Outros tipos de superfícies antiincrustantes, diz Varanasi, “funcionam principalmente com uma propriedade biocida, que geralmente só funciona para uma primeira camada de células porque, depois que essas células morrem, elas podem formar um depósito e micróbios podem crescer em cima delas. , geralmente tem sido um problema muito difícil.” Mas com a superfície impregnada de líquido, onde o que fica exposto é principalmente o próprio líquido, há muito poucos defeitos ou pontos onde as bactérias possam se estabelecer, diz ele.
Embora o material de teste tenha permanecido na estação espacial por mais de um ano, os testes reais só foram realizados durante um período de três dias porque exigiam a participação ativa dos astronautas, cujas agendas são sempre muito ocupadas. Mas uma recomendação que a equipa fez, com base nestes resultados iniciais, é que testes de maior duração sejam realizados numa missão futura. Nestes primeiros testes, diz Flores, os resultados após o terceiro dia foram iguais aos do primeiro e do segundo dias. “Não sabemos por quanto tempo será capaz de manter esse desempenho, por isso recomendamos definitivamente um tempo de incubação mais longo e também, se possível, uma análise contínua, e não apenas de pontos finais”.

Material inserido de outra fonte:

(** X4. Filtering the mail data by a two-date range never raises: it keeps a subset of the rows, each dated within the range, and the timeline of the result has only days within the range. *)
Lemma mail_filter_range (parse : string -> option Z) (wss : list worksheet) (start_m end_m : Z) :
  exists f, mail_filter [start_m; end_m] (get_mail_data parse wss) = Ok f /\
    incl (rows f) (rows (get_mail_data parse wss)) /\
    (forall r, In r (rows f) -> exists d, lookup "Date" r = VDate d /\ start_m <= d <= end_m) /\
    (exists tl, mail_timeline f = Ok tl /\ forall d n, In (d, n) tl -> start_m <= d <= end_m).
Proof.
  destruct (get_mail_data_props parse wss) as [Hc Hr].
  set (df := get_mail_data parse wss) in *.
  unfold mail_filter; rewrite Hc.
  match goal with
  | |- context [filterM ?q (rows df)] =>
      destruct (filterM_total q (rows df)) as [ys [Hys Hin]];
      [intros r Hrr; destruct (proj1 (Hr r Hrr)) as [d Hd]; rewrite Hd; cbn; eexists; reflexivity|]
  end.
  rewrite Hys; cbn [bind].
  exists (mk_frame (cols df) ys); split; [reflexivity|].
  assert (Hrange : forall r, In r ys -> exists d, lookup "Date" r = VDate d /\ start_m <= d <= end_m).
  { intros r Hry; destruct (Hin r Hry) as [Hrr Hp].
    destruct (proj1 (Hr r Hrr)) as [d Hd]; exists d; split; [exact Hd|].
    rewrite Hd in Hp; cbn in Hp; injection Hp as Hp.
    apply andb_true_iff in Hp as [H1 H2]; apply Z.leb_le in H1, H2; lia. }
  cbn [rows]; split; [intros r Hry; exact (proj1 (Hin r Hry))|].
  split; [exact Hrange|].
  unfold mail_timeline, getcol; cbn [cols rows]; rewrite Hc; cbn [bind].
  eexists; split; [reflexivity|].
  intros d n Hdn.
  destruct (groupby_days date_key (map (lookup "Date") ys)) as [_ Hi].
  apply Hi in Hdn as [-> Hpos].
  apply count_key_pos in Hpos as [v [k' [Hv [Hk Heq]]]].
  apply Z.compare_eq_iff in Heq; subst k'.
  apply in_map_iff in Hv as [r [<- Hry]].
  destruct (Hrange r Hry) as [d' [Hd' Hb]]; rewrite Hd' in Hk; injection Hk as ->; exact Hb.
Qed.

(** Rows of [run_ga_report] *)

Lemma py_nth_Ok {A : Type} (l : list A) (i : nat) (k d : A) :
  py_nth l i = Ok k -> (i < List.length l)%nat /\ k = nth i l d.
Proof.
  revert i; induction l as [|x t IH]; intros [|i] H; cbn in H; try discriminate.
  - injection H as <-; split; [cbn; lia | reflexivity].
  - apply IH in H as [H1 H2]; split; [cbn; lia | exact H2].
Qed.

Lemma py_nth_lt {A : Type} (l : list A) (i : nat) (d : A) :
  (i < List.length l)%nat -> py_nth l i = Ok (nth i l d).
Proof.
  revert i; induction l as [|x t IH]; intros [|i] H; cbn in *; try lia; [reflexivity|].
  apply IH; lia.
Qed.

Lemma py_nth_ge {A : Type} (l : list A) (i : nat) :
  (List.length l <= i)%nat -> py_nth l i = Raise IndexError.
Proof.
  revert i; induction l as [|x t IH]; intros [|i] H; cbn in *; try lia; try reflexivity.
  apply IH; lia.
Qed.

Lemma dict_comp_cases (names vals : list string) (i : nat) (acc : row) :
  (exists r, dict_comp names vals i acc = Ok r) \/ dict_comp names vals i acc = Raise IndexError.
Proof.
  revert i acc; induction vals as [|v t IH]; intros i acc; cbn [dict_comp]; [left; eexists; reflexivity|].
  destruct (Nat.lt_ge_cases i (List.length names)) as [Hl|Hg].
  - rewrite (py_nth_lt _ _ EmptyString Hl); cbn [bind]; apply IH.
  - rewrite (py_nth_ge _ _ Hg); right; reflexivity.
Qed.

Lemma dict_comp_raise (names vals : list string) (i : nat) (acc : row) :
  (i <= List.length names)%nat -> (List.length names < i + List.length vals)%nat ->
  dict_comp names vals i acc = Raise IndexError.
Proof.
  revert i acc; induction vals as [|v t IH]; intros i acc H1 H2; cbn [List.length] in H2; [lia|].
  cbn [dict_comp].
  destruct (Nat.lt_ge_cases i (List.length names)) as [Hl|Hg].
  - rewrite (py_nth_lt _ _ EmptyString Hl); cbn [bind]; apply IH; lia.
  - rewrite (py_nth_ge _ _ Hg); reflexivity.
Qed.

Lemma dict_comp_ok (names vals : list string) (i : nat) (acc : row) :
  (i + List.length vals <= List.length names)%nat -> exists r, dict_comp names vals i acc = Ok r.
Proof.
  revert i acc; induction vals as [|v t IH]; intros i acc H; cbn [dict_comp]; [eexists; reflexivity|].
  cbn [List.length] in H; rewrite (py_nth_lt _ _ EmptyString) by lia; cbn [bind]; apply IH; lia.
Qed.

Lemma in_keys_set_col (c x : string) (v : value) (r : row) :
  In x (map fst (set_col c v r)) <-> c = x \/ In x (map fst r).
Proof.
  induction r as [|[k w] t IH]; cbn [set_col map fst].
  - cbn; tauto.
  - destruct (String.eqb k c) eqn:E; cbn [map fst In].
    + apply String.eqb_eq in E; subst k; tauto.
    + rewrite IH; tauto.
Qed.

Lemma set_col_nodup (c : string) (v : value) (r : row) :
  NoDup (map fst r) -> NoDup (map fst (set_col c v r)).
Proof.
  induction r as [|[k w] t IH]; cbn [set_col map fst]; intros H.
  - constructor; [intros []|constructor].
  - apply NoDup_cons_iff in H as [Hk Ht].
    destruct (String.eqb k c) eqn:E; cbn [map fst]; constructor; auto.
    rewrite in_keys_set_col; intros [<-|Hin]; [|contradiction].
    rewrite String.eqb_refl in E; discriminate.
Qed.

Lemma dict_comp_keys (names vals : list string) (i : nat) (acc r : row) :
  dict_comp names vals i acc = Ok r -> NoDup (map fst acc) ->
  NoDup (map fst r) /\ forall x, In x (map fst r) -> In x (map fst acc) \/ In x names.
Proof.
  revert i acc; induction vals as [|v t IH]; intros i acc H Hnd; cbn [dict_comp] in H.
  - injection H as <-; split; [exact Hnd | tauto].
  - destruct (py_nth names i) as [k|e] eqn:Ek; cbn [bind] in H; [|discriminate].
    apply (py_nth_Ok _ _ _ EmptyString) in Ek as [Hi ->].
    destruct (IH _ _ H (set_col_nodup _ _ _ Hnd)) as [H1 H2]; split; [exact H1|].
    intros x Hx; destruct (H2 x Hx) as [Hs|Hs]; [|right; exact Hs].
    apply in_keys_set_col in Hs as [<-|Hs]; [right; apply nth_In; exact Hi | left; exact Hs].
Qed.

Lemma nth_in_skipn {A : Type} (l : list A) (i : nat) (d : A) :
  (i < List.length l)%nat -> In (nth i l d) (skipn i l).
Proof.
  revert i; induction l as [|x t IH]; intros [|i] H; cbn in *; try lia; [left; reflexivity|].
  apply IH; lia.
Qed.

Lemma skipn_S_incl {A : Type} (l : list A) (i : nat) : incl (skipn (S i) l) (skipn i l).
Proof.
  revert i; induction l as [|x t IH]; intros [|i]; cbn; [apply incl_refl|apply incl_refl| |].
  - intros y Hy; right; exact Hy.
  - apply IH.
Qed.

Lemma nodup_nth_not_after {A : Type} (l : list A) (i : nat) (d : A) :
  NoDup l -> (i < List.length l)%nat -> ~ In (nth i l d) (skipn (S i) l).
Proof.
  revert i; induction l as [|x t IH]; intros [|i] Hnd H; cbn in *; try lia;
    apply NoDup_cons_iff in Hnd as [Hx Ht]; [exact Hx|].
  apply IH; [exact Ht | lia].
Qed.

Lemma dict_comp_lookup (names vals : list string) (i : nat) (acc r : row) :
  NoDup names -> dict_comp names vals i acc = Ok r ->
  (forall j, (j < List.length vals)%nat ->
     lookup (nth (i + j) names EmptyString) r = VStr (nth j vals EmptyString)) /\
  (forall x, ~ In x (skipn i names) -> lookup x r = lookup x acc).
Proof.
  intros Hnd; revert i acc; induction vals as [|v t IH]; intros i acc H; cbn [dict_comp] in H.
  - injection H as <-; split; [cbn; lia | reflexivity].
  - destruct (py_nth names i) as [k|e] eqn:Ek; cbn [bind] in H; [|discriminate].
    apply (py_nth_Ok _ _ _ EmptyString) in Ek as [Hi ->].
    destruct (IH _ _ H) as [H1 H2]; split.
    + intros [|j] Hj.
      * rewrite Nat.add_0_r, H2 by (apply nodup_nth_not_after; assumption).
        apply lookup_set_col_same.
      * rewrite <- Nat.add_succ_comm; apply H1; cbn in Hj; lia.
    + intros x Hx; rewrite H2 by (intros Hs; apply Hx, skipn_S_incl, Hs).
      apply lookup_set_col_other; intros <-; apply Hx, nth_in_skipn, Hi.
Qed.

Zea, que iniciou o projeto com a NASA, diz que esta foi a primeira vez que a agência realizou testes que envolveram a participação conjunta de dois de seus programas científicos, biologia e ciências físicas. “Penso que sublinha a importância da multidisciplinaridade porque precisamos de ser capazes de combinar estas diferentes disciplinas para encontrar soluções para problemas do mundo real.”
Os biofilmes também são um problema médico significativo na Terra, especialmente em dispositivos médicos ou implantes, incluindo cateteres, onde podem levar a problemas de doenças significativos. O mesmo tipo de superfícies impregnadas com líquido pode ter um papel a desempenhar para ajudar a resolver estes problemas, diz Varanasi.
O projeto foi apoiado pela NASA e utilizou instalações fornecidas por diversas outras empresas e organizações.